▶ [ENTRIES SHOWN]
(** X16.  [DELETE /api/timetables/:id] deletes for the owner only. 
    Either the user of the session owns the stored timetable with that
    identifier, the answer is the success one, and the timetable is gone
    with its credential record and its courses; or the world is left as
    it was and the answer is 401 without a session, 404 when no
    timetable has the identifier, 403 when the timetable belongs to
    someone else. *)
Theorem delete_timetable_owner_only :
  forall (req : DeleteRequest) (w : World),
    (exists session t,
        delete_session req = Some session /\
        In t (timetables w) /\ tt_id t = delete_id req /\
        tt_userId t = user_id session /\
        outcome_of (delete_timetable req w) = Returned deleted /\
        world_of (delete_timetable req w) = without_timetable (delete_id req) w)
    \/
    (world_of (delete_timetable req w) = w /\
     (delete_session req = None /\
      outcome_of (delete_timetable req w) = Returned (reject 401 "UNAUTHORIZED")
      \/
      find (has_id (delete_id req)) (timetables w) = None /\
      outcome_of (delete_timetable req w) = Returned (reject 404 "NOT_FOUND")
      \/
      exists session t,
        delete_session req = Some session /\
        find (has_id (delete_id req)) (timetables w) = Some t /\
        tt_userId t <> user_id session /\
        outcome_of (delete_timetable req w) = Returned (reject 403 "FORBIDDEN"))).
Proof.
  intros req w.
  destruct (delete_session req) as [session|] eqn:Hs.
  2:{ right. unfold delete_timetable. rewrite Hs. split; [reflexivity|].
      left. split; reflexivity. }
  rewrite (delete_timetable_run req w session Hs).
  destruct (find (has_id (delete_id req)) (timetables w)) as [t|] eqn:F.
  2:{ right. split; [reflexivity|]. right. left. split; reflexivity. }
  destruct (jsstring_eqb (tt_userId t) (user_id session)) eqn:E.
  - left. exists session, t. apply find_some in F. destruct F as [Hin Hid].
    apply jsstring_eqb_eq in E, Hid. repeat split; auto.
  - right. split; [reflexivity|]. right. right. exists session, t.
    apply jsstring_eqb_neq in E. repeat split; auto.
Qed.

▶ [TASK DESCRIPTION] Only the count belongs in your answer, so please work out how many lines of the data contain "split".

▶ [OUTPUT OF THE TASK] 6